>>>

(** What is left alone. *)
Lemma jobv_set_rl q l ks id : jobv b (set_rl b q l ks) id = jobv b ks id.
Proof. by apply (jobv_only _ _ _ _ (only_set_rl q l ks)). Qed.
Lemma jobv_set_zs n z ks id : is_zset n = true → jobv b (set_zs b n z ks) id = jobv b ks id.
Proof. intros Hz. apply (jobv_only n); [apply only_set_zs|]. by intros <-. Qed.
Lemma rl_set_jobv id h e ks q : rl b (set_jobv b id h e ks) q = rl b ks q.
Proof. by apply (rl_only _ _ _ _ (only_insert (NJob id) _ ks)). Qed.
Lemma rl_delete_job id ks q : rl b (delete (key b (NJob id)) ks) q = rl b ks q.
Proof. by apply (rl_only _ _ _ _ (only_delete (NJob id) ks)). Qed.
Lemma rl_set_zs n z ks q : is_zset n = true → rl b (set_zs b n z ks) q = rl b ks q.
Proof. intros Hz. apply (rl_only n); [apply only_set_zs|]. by intros <-. Qed.
Lemma zs_set_jobv id h e ks n : is_zset n = true → zs b (set_jobv b id h e ks) n = zs b ks n.
Proof. intros Hz. apply (zs_only (NJob id)); [apply only_insert|]. by intros ->. Qed.
Lemma zs_delete_job id ks n : is_zset n = true → zs b (delete (key b (NJob id)) ks) n = zs b ks n.
Proof. intros Hz. apply (zs_only (NJob id)); [apply only_delete|]. by intros ->. Qed.
Lemma zs_set_rl q l ks n : is_zset n = true → zs b (set_rl b q l ks) n = zs b ks n.
Proof. intros Hz. apply (zs_only (NQueue q)); [apply only_set_rl|]. by intros ->. Qed.

(** ** Lemmas: types *)

Lemma ty_insert n v ks : ty_ok b ks → typed n v → ty_ok b (<[key b n := v]> ks).
Proof. intros H Hv n' v'. rewrite lookup_key_insert. case_decide as E; [|by apply H]. intros [= <-]. by subst. Qed.
Lemma ty_delete n ks : ty_ok b ks → ty_ok b (delete (key b n) ks).
Proof. intros H n' v'. rewrite lookup_key_delete. case_decide; [done|by apply H]. Qed.
Lemma ty_set_jobv id h e ks : ty_ok b ks → ty_ok b (set_jobv b id h e ks).
Proof. intros H. apply ty_insert; [done|]. by exists h, e. Qed.
Lemma ty_set_rl q l ks : ty_ok b ks → ty_ok b (set_rl b q l ks).
Proof. intros H. unfold set_rl, put_list. destruct l; [by apply ty_delete|]. apply (ty_insert (NQueue q)); [done|by eexists]. Qed.
Lemma ty_set_zs n z ks : is_zset n = true → ty_ok b ks → ty_ok b (set_zs b n z ks).
Proof.
  intros Hn H. unfold set_zs, put_zset. case_bool_decide; [by apply ty_delete|]. apply ty_insert; [done|].
  destruct n; try done; by exists z.
Qed.
Lemma ty_set_cnt n m ks : n = NProcessed ∨ n = NFailed → ty_ok b ks → ty_ok b (set_cnt b n m ks).
Proof. intros Hn H. apply ty_insert; [done|]. destruct Hn as [-> | ->]; by exists m. Qed.
Lemma ty_set_names s ks : ty_ok b ks → ty_ok b (set_names b s ks).
Proof. intros H. apply (ty_insert NQueues); [done|]. by exists s. Qed.

(** A key that does not expire is there. *)
Lemma live_forever now n ks :
  ty_ok b ks → match n with NJob _ | NWorker _ | NUnique _ | NLease _ => False | _ => True end →
  live now ks (key b n) = ks !! key b n.
Proof.
  intros H Hn. unfold live. destruct (ks !! key b n) as [v|] eqn:E; [|done]. apply H in E.
  destruct n; try done; cbn [typed] in E; destruct_and?; by destruct E as [? ->].
Qed.

(** A job's hash, unless it has expired. *)
Definition live_job (now : Z) ks (id : string) : option (gmap string string * option Z) :=
  match jobv b ks id with
  | Some (h, Some e) => if bool_decide (e < UnixMilli now) then None else Some (h, Some e)
  | r => r
  end.

Lemma live_job_spec now ks id :
  ty_ok b ks →
  live now ks (key b (NJob id)) =
    match live_job now ks id with Some (h, e) => Some (RHash h, e) | None => None end.
Proof.
  intros H. unfold live, live_job, jobv. destruct (ks !! key b (NJob id)) as [v|] eqn:E; [|done].
  apply H in E as (h & e & ->). destruct e; [|done]. by case_bool_decide.
Qed.
End lookups.

#[export] Hint Rewrite jobv_set_jobv jobv_delete rl_set_rl zs_set_zs jobv_set_rl rl_set_jobv rl_delete_job : redis.
#[export] Hint Rewrite jobv_set_zs rl_set_zs zs_set_jobv zs_delete_job zs_set_rl using done : redis.
#[export] Hint Resolve ty_set_jobv ty_set_rl ty_set_zs ty_set_cnt ty_set_names ty_delete : redis.

(** ** Lemmas: commands on well-typed keys *)

Section commands.
Context (b : settings) (now : Z).
Implicit Types (ks : keyspace) (n : kname).

Lemma zset_at_ty n ks : is_zset n = true → ty_ok b ks → zset_at now ks (key b n) = Some (zs b ks n, None).
Proof.
  intros Hn H. unfold zset_at, zs. rewrite live_forever; [|done|by destruct n].
  destruct (ks !! key b n) as [v|] eqn:E; [|done]. apply H in E. destruct n; try done; by destruct E as [z ->].
Qed.

Lemma list_at_ty q ks : ty_ok b ks → list_at now ks (key b (NQueue q)) = Some (rl b ks q, None).
Proof.
  intros H. unfold list_at, rl. rewrite live_forever by done.
  destruct (ks !! key b (NQueue q)) as [v|] eqn:E; [|done]. by apply H in E as [l ->].
Qed.

Lemma hash_at_ty id ks : ty_ok b ks →
  hash_at now ks (key b (NJob id)) = Some (default (∅, None) (live_job b now ks id)).
Proof. intros H. unfold hash_at. rewrite live_job_spec by done. by destruct (live_job b now ks id) as [[h e]|]. Qed.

<<<

▶ WHAT TO PRODUCE:
Nothing but lines that contain "match" should appear in the answer. Copy each from the records.

▶ EXERCISE SOLUTION:
  ty_ok b ks → match n with NJob _ | NWorker _ | NUnique _ | NLease _ => False | _ => True end →
  match jobv b ks id with
    match live_job now ks id with Some (h, e) => Some (RHash h, e) | None => None end.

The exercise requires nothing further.